For graph outputs, query -o gfa|vcf --render-graph also renders the final 1D graph with gfalook. The default image is PNG beside the -O output prefix (<prefix>.png); --render-graph-output overrides the image path, and --render-graph-format svg or a .svg suffix emits SVG. Add --render-graph-depth to pass -m to gfalook for mean-depth coloring. With -b regions.bed graph output, -O is a directory for the graph files and the render output is written per BED row using the sanitized BED column 4 name.

If you already have a local GFA, call variants directly with POVU via impg gfa2vcf -g local.gfa -o local.vcf -r ref_path. This is the same GFA-to-VCF conversion used internally by query -o vcf and partition -o vcf.

GFA engines

The graph, query -o gfa, and partition -o gfa commands share one set of engine implementations, selected via --gfa-engine:

Engine Pipeline Use for
pggb (default) sweepga + seqwish + smoothxg-style smoothing + gfaffix smoothed variation graphs
seqwish sweepga + seqwish + gfaffix raw (unsmoothed) graphs
poa single-pass SPOA small regions, quick MSA-based output
syng / syng:blunt regional syng syncmer graph with exact zero-overlap path materialization source-spelling syng graph output from syng indexes
syng:raw regional syng syncmer overlap graph explicit native overlap graph for debugging or overlap-aware consumers
syng-local / syng-local:blunt extract query-selected sequences, build a fresh local syng graph, then exact zero-overlap materialization experimental regional syncmer parameter sweeps

For syng-index queries, --gfa-engine syng defaults to syng:blunt. The compact form -o gfa:syng:blunt,k=63,s=8,seed=7 is accepted as shorthand for -o gfa --gfa-engine syng:blunt,k=63,s=8,seed=7; the k/s/seed tail is checked against the loaded syng index. Blunt syng output is sequence-preserving when the graph can fetch source DNA for non-syncmer spans via --sequence-files or the local temporary FASTA used by syng-local. Without source sequence files, missing gap DNA is emitted as N, and those paths are explicitly not source-preserving. Use syng:raw when you want the native syng overlap graph; raw path spelling requires an overlap-aware parser and is not the same as concatenating S-line DNA. Use syng-local when the local graph should be rebuilt from the extracted regional sequences with its own syncmer scheme, for example -o gfa:syng-local:blunt,k=127,s=16,seed=7:crush; in this mode k/s/seed select the local rebuild parameters rather than asserting the global index. Unlike syng, syng-local does not apply the syng frequency mask unless :mask is requested explicitly. Syng GFA extraction selects the top 0.05% most frequent local syncmer nodes and private-splits unsupported high-frequency occurrences before raw or blunt graph materialization. Occurrences in supported high-frequency runs or exact spans stay shared (freq-run=10 and freq-span=1k by default). The same run/span rescue is applied to spectrum-selected dispersed scaffold-glue nodes, so there is no second private-split path that bypasses the high-frequency support policy. It also splits rare repeated-copy local syncmer contexts by default, so high-copy repeats and single-syncmer repeat loops do not become global graph glue. Use -o gfa:syng:nomask to disable this, or -o gfa:syng:mask,top=0.001,max-occ=500,freq-run=10,freq-span=1k:crush to tune it. Use freq-run-aware=false or legacy-freq-mask=true to reproduce the older node-level frequency removal for debugging. Add :cut-ns, for example -o gfa:syng:cut-ns:crush, to drop assembly N-runs from fetched gap DNA and split graph paths at those breaks.

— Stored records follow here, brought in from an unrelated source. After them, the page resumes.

Lemma dropCallbacks_inv st h : inv allFull st ->
  inv (leaving h (sortedLabels st)) (dropCallbacks st h) /\ no_obligation (dropCallbacks st h) h.
Proof.
  intros Hi. pose proof Hi as [H1 H2 H3 H4 H5 H6 H7].
  assert (Hsub : forall s c, obligations (dropCallbacks st h) !! s = Some c ->
            obligations st !! s = Some c /\ Recipient c <> h).
  { intros s c Hc. simpl in Hc. apply map_lookup_filter_Some in Hc. exact Hc. }
  split; [|by intros s c Hc; apply Hsub in Hc as [_ ?]]. split; try done.
  - intros l p Hp. simpl in Hp. destruct (H3 l p Hp). split; try done. intros h' Hh'.
    destruct (pi_handles0 h' Hh') as [A1 A2 A3 A4 A5]. unfold leaving. case_decide as Hd; [by split|].
    assert (Hne : h' <> h).
    { intros ->. apply Hd. split; [done|]. apply elem_sortedLabels. by eexists. }
    split; try done. destruct A5 as [[B1 B2] B3]. split.
    + split; [done|]. simpl. destruct (AnnounceInvoked _).
      * apply map_lookup_filter_None. by left.
      * destruct B2 as (c & Hc & Hs & He). exists c. split; [|done]. apply map_lookup_filter_Some.
        split; [done|]. simpl. destruct Hs as (_ & _ & -> & _). done.
    + case_decide; [|done]. destruct B3 as [C1 C2]. split; [done|]. simpl. destruct (SynchronizedInvoked _).
      * apply map_lookup_filter_None. by left.
      * destruct C2 as (c & Hc & Hs). exists c. split; [|done]. apply map_lookup_filter_Some.
        split; [done|]. simpl. destruct Hs as (_ & _ & -> & _). done.
  - intros s c Hc. apply Hsub in Hc as [Hc _]. apply (obl_inv_points st); [done|simpl; lia|auto|auto|auto].
  - intros c Hc. simpl in Hc. apply list_elem_of_filter in Hc as [Hr Hc]. simpl.
    apply map_lookup_filter_Some. auto.
  - simpl. eapply sublist_NoDup; [exact H7|]. apply sublist_map, sublist_filter.
Qed.

Lemma dropMember_inv h l labels st p : NoDup (l :: labels) -> inv (leaving h (l :: labels)) st ->
  no_obligation st h -> points st !! l = Some p ->
  inv (leaving h labels) (set_point st l (dropMember p h)).
Proof.
  intros Hnd Hi Hno Hp. inversion Hnd as [|? ? Hnin _]; subst.
  pose proof (in_points _ _ Hi l p Hp) as Hpi. destruct Hpi.
  assert (Hinv : forall h', h' <> h -> invOf (dropMember p h) h' = invOf p h').
  { intros h' Hne. unfold invOf. simpl. by rewrite lookup_delete_ne. }
  apply (set_point_inv (leaving h (l :: labels)) _ st l p); try done.
  - intros h' Hh'. simpl in Hh'. left. clear -Hh'. set_solver.
  - intros h' k _ Hh'. rewrite Hinv; [done|]. simpl in Hh'. clear -Hh'. set_solver.
  - intros s c Hc _ _ Hr. simpl. pose proof (Hno s c Hc) as Hne. clear -Hr Hne. set_solver.
  - split; simpl; try done.
    + clear -pi_zero0. set_solver.
    + clear -pi_achieved0. set_solver.
    + clear -pi_failed0. set_solver.
    + intros Hst. specialize (pi_done0 Hst). clear -pi_done0. set_solver.
    + intros h' Hh'. destruct (decide (h' = h)) as [->|Hne].
      { rewrite lookup_delete_eq in Hh'. by destruct Hh'. }
      rewrite lookup_delete_ne in Hh' by done. apply pi_callbacks0 in Hh'. clear -Hh' Hne. set_solver.
    + intros h' Hh'. assert (Hne : h' <> h) by (clear -Hh'; set_solver).
      assert (Hin : h' ∈ required p) by (clear -Hh'; set_solver).
      specialize (pi_handles0 h' Hin). unfold leaving in *.
      rewrite decide_False in pi_handles0 by (intros [? _]; done). rewrite decide_False by (intros [? _]; done).
      apply handle_inv_set_point.
      apply (handle_frame Full st st l p); [by apply Hinv|done|done| |lia|done|done].
      simpl. by intros [? _]%elem_of_difference.
  - intros l' h' Hl. unfold leaving. apply decide_ext. rewrite elem_of_cons. clear -Hl. intuition.
Qed.
(** The last member's achievement completes the point, and only the last one's.  In a reachable
    state, a member that has entered its announcement and not yet achieved the point may achieve it; with
    an outbox that admits everything the call succeeds, the deliveries are those that were pending and,
    exactly when all other members have achieved the point already, one federation-synchronized event per
    member, in handle order, numbered consecutively, each with the federates that failed. *)
Theorem achieve_completes opts out m fed l p h ok : strict opts -> admits_all out -> reachable opts m ->
  let st := stateOf m fed in
  points st !! l = Some p -> h ∈ required p -> AnnounceEntered (invOf p h) = true -> h ∉ achieved p ->
  nextSequence st + zlen (sortedHandles (required p)) <= MaxUint64 ->
  let r := AchieveWith opts out m fed h l ok in
  let last := bool_decide (required p ⊆ {[h]} ∪ achieved p) in
  ret r = Ret () /\
  sent r = map delivery (pending st) ++
    (if last then numbered (nextSequence st + 1) (synchronizedAll l p (failedAfter p h ok)) else []) /\
  logged r = (if EventLog opts then evtAchieved l h :: (if last then [evtSynchronized l] else []) else []) /\
  pending (stateOf (mgr r) fed) = [] /\
  QueryState (mgr r) fed l = (if last then StateAchieved else StateAnnounced).
Proof.
  intros Ho Hall Hr st Hp Hin He Ha Hn r last.
  destruct (achieveChange_ok opts m fed l p Ho (reachable_inv opts m Ho Hr) Hp h ok Hin He Ha Hn)
    as (st' & E & Hd & p' & Hp' & _ & _ & _ & Hs). fold last in E, Hd, Hs.
  subst r. unfold AchieveWith, achieve. rewrite (transition_commits opts out m fed false _ st' last Ho Hall E).
  cbn [ret sent logged mgr with_log]. rewrite stateOf_publish, QueryState_publish. cbn [points set_pending set_points].
  rewrite Hp', Hs. split; [done|]. split; [exact Hd|]. done.
Qed.
Lemma achieve_completes_witness :
  map d_Recipient (sent (AchieveWith sc_opts sc_out sc_half "f" 2 "L" true)) = [1; 2] /\
  sent (AchieveWith sc_opts sc_out sc_half "f" 2 "L" true) =
    [Build_OutboxDelivery 1 (Some (SynchronizedEvent 4 "L" [1])); Build_OutboxDelivery 2 (Some (SynchronizedEvent 5 "L" [1]))].
Proof.
  rewrite (proj1 (proj2 (achieve_completes sc_opts sc_out sc_half "f" "L" (sc_point sc_half) 2 true sc_strict
    (fun _ => eq_refl) sc_half_reachable ltac:(vm_compute; reflexivity)
    ltac:(apply (bool_decide_unpack _); vm_compute; exact I) ltac:(vm_compute; reflexivity)
    ltac:(apply (bool_decide_unpack _); vm_compute; exact I) ltac:(vm_compute; discriminate)))).
  split; vm_compute; reflexivity.
Defined.

(** An achievement is refused, without any effect, when the label is not registered, the federate is not
    a member of the point or has not entered its announcement ([ErrSyncPointNotRegistered]), and when it has
    achieved the point before ([ErrSyncPointAlreadyAchieved]). *)
Theorem achieve_refused opts out m fed l h ok : strict opts -> reachable opts m ->
  let refused e := AchieveWith opts out m fed h l ok = Reply m [] [] (Fail e) in
  (points (stateOf m fed) !! l = None -> refused ErrSyncPointNotRegistered) /\
  (forall p, points (stateOf m fed) !! l = Some p ->
     h ∉ required p \/ AnnounceEntered (invOf p h) = false -> refused ErrSyncPointNotRegistered) /\
  (forall p, points (stateOf m fed) !! l = Some p -> h ∈ achieved p -> refused ErrSyncPointAlreadyAchieved).
Proof.
  intros Ho Hr refused. pose proof (reachable_inv opts m Ho Hr) as Hi.
  assert (Hfail : forall e, achieveChange opts h l ok (stateOf m fed) = Fail e -> refused e).
  { intros e E. unfold refused, AchieveWith, achieve, transition. by rewrite E. }
  split; [|split].
  - intros Hp. apply Hfail. unfold achieveChange. by rewrite Hp.
  - intros p Hp H. apply Hfail. by eapply achieveChange_refused.
  - intros p Hp H. apply Hfail. by eapply achieveChange_twice.
Qed.
Lemma achieve_refused_witness : ret (AchieveWith sc_opts sc_out sc_half "f" 1 "L" true) = Fail ErrSyncPointAlreadyAchieved.
Proof.
  destruct (achieve_refused sc_opts sc_out sc_half "f" "L" 1 true sc_strict sc_half_reachable) as (_ & _ & H).
  rewrite (H (sc_point sc_half)); [reflexivity|vm_compute; reflexivity|].
  apply (bool_decide_unpack _). vm_compute. exact I.
Defined.
Lemma candidate_lower federates h k : all_waiting federates ->
  Forall (fun r => match r.2 with Some ns => mode ns <> ModeFQR /\ k <= grantTarget r.1.2 ns | None => True end) federates ->
  k < 2 ^ 63 -> k < hkey (candidateBound federates h).
Proof.
  intros Hw Hk Htop. pose proof (all_waiting_ok _ Hw) as Hok.
  assert (Hr : forall r, r ∈ federates -> regulating r.1.2 = true -> exists ns, r.2 = Some ns /\ waiting r.1.2 ns /\
     mode ns <> ModeFQR /\ k <= grantTarget r.1.2 ns /\ k < sendKey r.1.2 r.2).
  { intros r Hin Hreg. destruct (proj1 (Forall_forall _ _) Hw r Hin) as (ns & E & W). exists ns.
    pose proof (proj1 (Forall_forall _ _) Hk r Hin) as K. cbv beta in K. rewrite E in K |- *. destruct K as [K1 K2].
    pose proof (waiting_send _ _ W Hreg). pose proof (grantTarget_le _ _ W).
    split; [done|]. split; [done|]. split; [done|]. split; [done|]. lia. }
  assert (Hlbts : k < hkey (LBTSBoundOf (regulatingSnapshot federates))).
  { rewrite (proj2 (LBTS_key _ (regulatingSnapshot_ok _ Hok))).
    destruct (lbtsKey_attained (regulatingSnapshot federates)) as [->|(rf & Hin & ->)]; [exact Htop|].
    apply list_elem_of_fmap in Hin as ([[h' fs] o] & -> & Hin). apply list_elem_of_filter in Hin as [Hreg%Is_true_true Hin].
    destruct (Hr _ Hin Hreg) as (ns & E & W & _ & _ & Hs). cbn [fst snd] in *.
    destruct (proj1 (Forall_forall _ _) Hok _ Hin) as [Hf Hn]. by rewrite (proj2 (snapshot_key h' fs o Hf Hn)). }
  unfold candidateBound. cbv zeta. destruct (availableHorizonLocked federates h) as [b|] eqn:Ea; [|done].
  rewrite (proj2 (minimumHorizon_key _ b (proj1 (LBTS_key _ (regulatingSnapshot_ok _ Hok))) (available_ok _ _ _ Hok Ea))).
  apply Z.min_glb_lt; [done|]. rewrite availableHorizonLocked_eq, propagate_none in Ea.
  2:{ apply Forall_forall. intros p (r & -> & Hin)%list_elem_of_fmap. apply list_elem_of_filter in Hin as [_ Hin].
      pose proof (proj1 (Forall_forall _ _) Hk r Hin) as K. cbv beta in K. simpl. destruct r.2; [apply K|done]. }
  destruct (closer_fold h (snapshots federates) None (snapshots_ok _ Hok)) as [C _]; [done|].
  destruct (C b Ea) as (_ & _ & _ & [?|(p & Hp & _ & ->)]); [done|].
  apply list_elem_of_fmap in Hp as (r & -> & Hin). apply list_elem_of_filter in Hin as [Hreg%Is_true_true Hin].
  destruct (Hr _ Hin Hreg) as (ns & E & W & Hm & Hg & Hs). destruct (proj1 (Forall_forall _ _) Hok _ Hin) as [Hf Hn].
  destruct (snapshot_ok r.1.1 r.1.2 r.2 Hf Hn) as (_ & _ & _ & [Hx|(ns' & t & E' & Hj & Hx)]).
  all: unfold snapshot_of; rewrite Hx.
  { exact Hs. }
  rewrite E in E'. injection E' as <-.
  pose proof (jump_ge _ _ t W Hm Hj). pose proof (waiting_after _ _ t W Hreg (jump_ok _ _ t ltac:(apply W) Hj)). lia.
Qed.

For graph builds from query-extracted sequences, add an explicit terminal N-run clipping stage before the engine: -o gfa:cut-n=100:pggb. This clips only leading and trailing N/n runs whose length is at least the requested threshold before graph construction; internal N-runs and shorter terminal N-runs are preserved. There is no default clipping threshold, and omitting cut-n=<bp> leaves extracted sequences unchanged.

The same shorthand works for the other engines: -o gfa:pggb, -o gfa:seqwish, -o gfa:poa, and -o gfa:syng. Alignment-backed graph builds may also include the aligner prefix, for example -o gfa:wfmash:seqwish, -o gfa:fastga:pggb, or -o gfa:sweepga:seqwish; this is equivalent to setting --aligner and --gfa-engine separately.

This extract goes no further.